Grating, unimaginative, and insulting to nearly everyone’s intelligence, most campaign commercials defy all principles of creativity. They shout. They pander. They lie. They take shortcuts no self-respecting brand would dream of because, unlike brands, they have only short-term objectives and media war chests large enough to bludgeon audiences rather than doing the conceptual work of winning them over honestly. And we all get dumber in the process.
That’s why my vote for Biggest October Surprise goes to the fact that a senate candidate in Missouri has made one of the best spots, political or otherwise, I’ve seen all year.
YouTube “Jason Kander Background Checks.” You watch, I’ll wait.
Yes, this may be the last column I’m permitted to write in this space. Not only did I just encourage you to view a political ad, I just encouraged you to view a political ad about guns.
Easy now. Rest assured, I have no interest in your opinions on gun control. Nor does this piece have any intention of advocating for either side of that complex issue. As proof, I need only confess my own convoluted stance — one that I’m sure both camps would find equally contemptible. On the one hand, I own a handful of rifles and shotguns for sporting use and a handgun for home defense. On the other, I’d sooner join the Church of Scientology than the NRA and see no reason why a civilian such as myself should be able to possess the type of militaristic weapon that Kander poses with in his ad.
None of that is particularly relevant. But hopefully it ushered the ideological elephants out of the room so that we can get to the real point. What Kander’s ad can teach us has nothing to do with its content and everything to do with its execution.
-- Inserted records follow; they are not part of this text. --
(** In the command state a burst that does not bring the fill count to
    exactly [CMDBUF_SIZE] is stored and counted, nothing more. *)
Lemma readData_cmd_waits s avail :
  state s = STATE_CMD ->
  0 <= tmpBufIdx s ->
  tmpBufIdx s + Z.of_nat (length avail) <= sizeof_trkbuf ->
  tmpBufIdx s + Z.of_nat (length avail) <> CMDBUF_SIZE ->
  exists s',
    readData avail s = Ok tt s' /\
    s' = set_tmpBufIdx (tmpBufIdx s + Z.of_nat (length avail))
           (set_tmpBuf (blit (tmpBuf s) (Z.to_nat (tmpBufIdx s)) avail) s).
Proof.
  intros Hst Hidx Hroom Hne.
  unfold readData. mstep.
  rewrite u64_room by lia.
  destruct (_ <=? _) eqn:E1; [|lia].
  mstep.
  destruct ((0 <=? tmpBufIdx s) &&
            (tmpBufIdx s + Z.of_nat (length avail) <=? sizeof_trkbuf)) eqn:E2; [|lia].
  rewrite bind_unfold. mcbn. rewrite bind_unfold, when_unfold.
  destruct (Z.of_nat (length avail) =? 0) eqn:E3; cbn [negb]; mcbn.
  - do 2 mstep. rewrite Hst. change (STATE_CMD =? STATE_CMD) with true. cbv iota.
    rewrite when_unfold.
    destruct (tmpBufIdx s =? CMDBUF_SIZE) eqn:E4; [lia|].
    eexists. split; [reflexivity|].
    apply Z.eqb_eq in E3. rewrite E3, Z.add_0_r. by destruct s.
  - do 2 mstep. rewrite Hst. change (STATE_CMD =? STATE_CMD) with true. cbv iota.
    rewrite when_unfold.
    destruct (_ =? CMDBUF_SIZE) eqn:E4; [lia|].
    eexists. split; reflexivity.
Qed.

(** The piece that completes the frame dispatches it. *)
Lemma readData_cmd_at s pre last :
  state s = STATE_CMD ->
  tmpBufIdx s = Z.of_nat (length pre) ->
  take (length pre) (tmpBuf s) = pre ->
  length (tmpBuf s) = Z.to_nat sizeof_trkbuf ->
  length (pre ++ last) = 10%nat ->
  last <> [] ->
  readData last s =
    (dispatch ≫= fun _ => modify (set_tmpBufIdx 0))
      (set_cmdBuf (pre ++ last)
         (set_tmpBufIdx 10
            (set_tmpBuf (blit (tmpBuf s) (length pre) last) s))).
Proof.
  intros Hst Hidx Hpre Htmp Hlen Hne.
  assert (Hpos : 0 < Z.of_nat (length last)) by (destruct last; [done | cbn; lia]).
  rewrite length_app in Hlen.
  assert (Hsz : sizeof_trkbuf = 4386) by reflexivity.
  assert (Hn : Z.to_nat sizeof_trkbuf = 4386%nat) by (rewrite Hsz; lia).
  unfold readData. mstep. rewrite Hidx.
  rewrite u64_room by lia.
  destruct (_ <=? _) eqn:E1; [|lia].
  mstep.
  destruct ((0 <=? Z.of_nat (length pre)) &&
            (Z.of_nat (length pre) + Z.of_nat (length last) <=? sizeof_trkbuf)) eqn:E2;
    [|lia].
  rewrite bind_unfold. mcbn. rewrite bind_unfold, when_unfold.
  destruct (Z.of_nat (length last) =? 0) eqn:E3; [lia|]. cbn [negb]. mcbn.
  do 2 mstep. rewrite Hst. change (STATE_CMD =? STATE_CMD) with true. cbv iota.
  rewrite when_unfold.
  replace (Z.of_nat (length pre) + Z.of_nat (length last)) with 10 by lia.
  change (10 =? CMDBUF_SIZE) with true. cbv iota.
  rewrite bind_unfold. mcbn. rewrite bind_unfold. mcbn.
  rewrite Nat2Z.id. change (Z.to_nat CMDBUF_SIZE) with 10%nat.
  assert (E : take 10 (blit (tmpBuf s) (length pre) last) = pre ++ last).
  { unfold blit. rewrite Hpre, app_assoc.
    rewrite take_app_length'; [done|]. rewrite length_app. lia. }
  by rewrite E.
Qed.

Lemma blit_blit t a b :
  (length a + length b <= length t)%nat ->
  blit (blit t 0 a) (length a) b = blit t 0 (a ++ b).
Proof.
  intros H. unfold blit. rewrite !take_0, !app_nil_l.
  rewrite take_app_length, <- app_assoc. f_equal. f_equal.
  rewrite drop_app_ge by lia. rewrite drop_drop, length_app. f_equal. lia.
Qed.

(** Pieces that add up to one frame dispatch it exactly as the frame
    delivered at once. *)
Lemma feed_cmd chunks : forall s0 s pre,
  state s0 = STATE_CMD -> tmpBufIdx s0 = 0 ->
  length (tmpBuf s0) = Z.to_nat sizeof_trkbuf ->
  s = (if decide (pre = []) then s0
       else set_tmpBufIdx (Z.of_nat (length pre)) (set_tmpBuf (blit (tmpBuf s0) 0 pre) s0)) ->
  length (pre ++ concat chunks) = 10%nat ->
  Forall (fun c => c <> []) chunks ->
  chunks <> [] ->
  feed chunks s = readData (pre ++ concat chunks) s0.
Proof.
  assert (Hn : Z.to_nat sizeof_trkbuf = 4386%nat) by reflexivity.
  induction chunks as [|c rest IH]; intros s0 s pre Hst Hidx Htmp Hs Hlen Hall Hne; [done|].
  apply Forall_cons in Hall as [Hc Hrest].
  assert (Hs' : state s = STATE_CMD /\ tmpBufIdx s = Z.of_nat (length pre) /\
                take (length pre) (tmpBuf s) = pre /\
                length (tmpBuf s) = Z.to_nat sizeof_trkbuf /\
                blit (tmpBuf s0) 0 pre = tmpBuf s).
  { subst s. rewrite length_app in Hlen. destruct (decide (pre = [])) as [-> | Hp]; psimpl.
    - split_ands; try done; unfold blit; by rewrite take_0, drop_0.
    - split_ands; try done; [by apply take_blit0|].
      rewrite length_blit; [done | lia]. }
  destruct Hs' as (Hst1 & Hidx1 & Hpre1 & Htmp1 & Hb1).
  assert (Hcpos : (0 < length c)%nat) by (destruct c; [done | cbn; lia]).
  destruct rest as [|c' rest'].
  - cbn [feed concat] in *. rewrite app_nil_r in *.
    rewrite bind_ret_tt.
    rewrite (readData_cmd_at s pre c) by done.
    rewrite (readData_cmd s0 (pre ++ c)) by done.
    rewrite <- Hb1, blit_blit by (rewrite length_app in Hlen; lia).
    subst s. destruct (decide (pre = [])); [done|]. by destruct s0.
  - cbn [feed]. fold (feed (c' :: rest')). rewrite bind_unfold.
    assert (Hc' : (0 < length c')%nat).
    { apply Forall_cons in Hrest as [Hc' _]. destruct c'; [done | cbn; lia]. }
    cbn [concat] in Hlen. rewrite !length_app in Hlen.
    destruct (readData_cmd_waits s c) as (s1 & -> & Es1);
      [done | lia | unfold sizeof_trkbuf, TRKBUF_SIZE, CRC_LEN; lia
      | unfold CMDBUF_SIZE, CMD_LEN, CRC_LEN; lia |].
    change (readData c' ≫= fun _ : () => feed rest') with (feed (c' :: rest')).
    rewrite (IH s0 s1 (pre ++ c)); try done.
    + cbn [concat]. by rewrite <- !app_assoc.
    + rewrite decide_False by (intros E; apply (f_equal length) in E;
                               rewrite length_app in E; cbn in E; lia).
      rewrite Es1, Hidx1, Nat2Z.id, <- Hb1, blit_blit by lia.
      rewrite length_app, Nat2Z.inj_add.
      subst s. destruct (decide (pre = [])); by destruct s0.
    + cbn [concat]. rewrite <- app_assoc, !length_app. lia.
Qed.

(** X27: the framer does not depend on how the port cuts the stream.  At
    the start of a command or of a payload, non-empty pieces that add up
    to exactly one unit (ten bytes of command, or [TRKBUF_SIZE + CRC_LEN]
    bytes of payload) have the same outcome, delivered one by one, as the
    whole unit delivered in one burst. *)
Theorem feed_pieces_as_one_burst s chunks :
  let unit := if state s =? STATE_CMD then CMDBUF_SIZE else TRKBUF_SIZE + CRC_LEN in
  state s = STATE_CMD \/ state s = STATE_WRIT ->
  tmpBufIdx s = 0 ->
  length (tmpBuf s) = Z.to_nat sizeof_trkbuf ->
  Forall (fun c => c <> []) chunks ->
  Z.of_nat (length (concat chunks)) = unit ->
  feed chunks s = readData (concat chunks) s.
Proof.
  intros unit Hst Hidx Htmp Hall Hlen.
  assert (Hne : chunks <> []) by (intros ->; unfold unit in Hlen; by destruct (_ =? _)).
  destruct Hst as [Hst | Hst]; unfold unit in Hlen; rewrite Hst in Hlen.
  - apply (feed_cmd chunks s s []); try done.
    change (STATE_CMD =? STATE_CMD) with true in Hlen. cbv iota in Hlen.
    change (CMDBUF_SIZE) with 10 in Hlen. cbn [app]. lia.
  - change (STATE_WRIT =? STATE_CMD) with false in Hlen. cbv iota in Hlen.
    assert (Hl : length (concat chunks) = Z.to_nat sizeof_trkbuf)
      by (unfold sizeof_trkbuf; lia).
    rewrite (feed_payload chunks s []); try done.
    cbn [app]. symmetry. by apply payload_burst_run.
Qed.

(** A READ frame that arrives as three, one and six bytes. *)
Lemma feed_pieces_as_one_burst_witness :
  let s := Demo.mounted0 in
  let chunks := [[82; 69; 65]; [68]; [1; 0; 137; 0; 166; 1]] in
  feed chunks s = readData (concat chunks) s.
Proof.
  intros s chunks.
  apply (feed_pieces_as_one_burst s chunks); try by_eval.
  - left. by_eval.
  - repeat constructor; discriminate.
Defined.

Lemma feed_cmd_stalled chunks : forall s,
  state s = STATE_CMD ->
  CMDBUF_SIZE < tmpBufIdx s ->
  tmpBufIdx s + Z.of_nat (length (concat chunks)) <= sizeof_trkbuf ->
  exists s',
    feed chunks s = Ok tt s' /\
    trace s' = trace s /\ state s' = STATE_CMD /\
    tmpBufIdx s' = tmpBufIdx s + Z.of_nat (length (concat chunks)) /\
    cmdBuf s' = cmdBuf s /\ inBuf s' = inBuf s /\ outBuf s' = outBuf s /\
    statPkts s' = statPkts s /\ readPkts s' = readPkts s /\
    writePkts s' = writePkts s /\ crcErrs s' = crcErrs s /\
    world s' = world s /\ driveFile s' = driveFile s.
Proof.
  induction chunks as [|c rest IH]; intros s Hst Hidx Hroom.
  - exists s. cbn [feed concat length]. rewrite Z.add_0_r. by split_ands.
  - cbn [concat] in Hroom. rewrite length_app, Nat2Z.inj_add in Hroom.
    cbn [feed]. rewrite bind_unfold.
    unfold CMDBUF_SIZE, CMD_LEN, CRC_LEN in *.
    destruct (readData_cmd_waits s c) as (s1 & -> & Es1);
      [done | lia | lia | unfold CMDBUF_SIZE, CMD_LEN, CRC_LEN; lia |].
    destruct (IH s1) as (s' & R & H1 & H2 & H3 & H4);
      [by rewrite Es1 | rewrite Es1; psimpl; lia | rewrite Es1; psimpl; lia |].
    exists s'. split; [done|].
    rewrite H1, H3. cbn [concat]. rewrite length_app, Nat2Z.inj_add.
    rewrite Es1 in *. revert H4. psimpl. intros H4.
    split_ands; try tauto. lia.
Qed.
Lemma exchange_at_most_one_returns (ops : list Terminal) (s : Exchange.State) :
  (List.length (filter returned (fst (invoke_all Exchange.sink ops s)))
   <= 1)%nat.
Proof.
  apply at_most_one_returns with (done := Exchange.done);
    intros; apply commit_keeps_rule.
Qed.

End TerminalDiscipline.

(** C4. On the sink of one exchange at most one terminal operation among
    the forms of [content], of [error] and [seeOther] succeeds: of any
    sequence of them on a fresh sink the first returns normally and every
    later one is rejected by the implementation and leaves the committed
    response as it is; from any state of the sink, no more than one of them
    returns normally. *)
Theorem one_terminal_operation_per_exchange :
  forall (op : Terminal) (ops : list Terminal) (s : Exchange.State),
    fst (invoke_all Exchange.sink (op :: ops) Exchange.fresh)
    = Returned tt
      :: map (fun _ => Thrown (make_exception_ptr Exchange.AlreadyCommitted_))
           ops
    /\ snd (invoke_all Exchange.sink (op :: ops) Exchange.fresh)
       = snd (invoke Exchange.sink op Exchange.fresh)
    /\ (List.length
          (filter returned (fst (invoke_all Exchange.sink (op :: ops) s)))
        <= 1)%nat.
Proof.
  intros op ops s.
  rewrite (ExchangeFacts.invoke_all_uncommitted op ops Exchange.fresh eq_refl).
  split; [reflexivity|split; [reflexivity|]].
  destruct (Exchange.committed s) as [r|] eqn:Hs.
  - rewrite (ExchangeFacts.invoke_all_committed (op :: ops) s Hs).
    cbn [fst]. rewrite (ExchangeFacts.no_rejected_returned (op :: ops)).
    simpl. lia.
  - rewrite (ExchangeFacts.invoke_all_uncommitted op ops s Hs).
    cbn [fst filter returned].
    rewrite (ExchangeFacts.no_rejected_returned ops). simpl. lia.
Qed.

(** * Further properties *)

(** ** [operator<] of ListingItem as an order *)

(** X1. [operator<] is a strict order that leaves no two different items
    unordered: no item is smaller than itself, two items are never each
    smaller than the other, and of two items that are not the same item
    (same name and same kind) one is smaller than the other. *)
Theorem ListingItem_lt_strict_and_total :
  forall a b : ListingItem.t,
    ListingItem.lt a a = false
    /\ ListingItem.lt a b && ListingItem.lt b a = false
    /\ (a = b \/ ListingItem.lt a b = true \/ ListingItem.lt b a = true).
Proof.
  intros a b. split; [apply ListingItemFacts.item_lt_irrefl|split].
  - destruct (ListingItem.lt a b) eqn:Hab; [simpl|reflexivity].
    now apply ListingItemFacts.item_lt_asym.
  - destruct (ListingItem.lt a b) eqn:Hab; [now right; left|].
    destruct (ListingItem.lt b a) eqn:Hba; [now right; right|].
    left. now apply ListingItemFacts.item_lt_connected.
Qed.

(** X2. [operator<] is transitive, across the kinds and within them. *)
Theorem ListingItem_lt_transitive :
  forall a b c : ListingItem.t,
    ListingItem.lt a b = true -> ListingItem.lt b c = true ->
    ListingItem.lt a c = true.
Proof. intros a b c. apply ListingItemFacts.item_lt_trans. Qed.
Kander felt that an opponent had mischaracterized his relationship to firearms simply because he supports background checks. But rather than counter with the usual hallmarks of the category (blood-and-thunder voiceover, overwrought imagery), Kander fights back in a calm, confident voice. He speaks straight to the camera, albeit with one unique twist: He faces the lens through a blindfold while expertly assembling a rifle like the one he carried as an Army lieutenant in Afghanistan.
The performance is at once understated and unforgettable. His words are simple, finely sharpened nails. His action, a hammer that echoes long after the thirty second mark.
The takeaway for marketers illustrates what good creative directors have preached for decades. Kander didn’t tell viewers who he was and where he stood. He showed them.
Ad Yoda Luke Sullivan likens this distinction to the advice of Miss Manners who famously noted, "It is far more impressive when others discover your good qualities without your help."
Where Kander’s good qualities begin and end is not for me to say. I don’t know anything about Missouri politics. I don’t know if he should be in the Senate. I don’t know if he’s a good guy or just a good actor. But I do know I’ll be thinking about the standard his commercial set for every project our creative department works on in the near future.
Next time a communication opportunity arises for your business, (be it on TV, the web or social media feed), remember Kander. Push yourself and your team beyond the single dimension of telling and into the impactful territory of showing.
After all, customers vote with their dollars. And no business can afford to leave them undecided.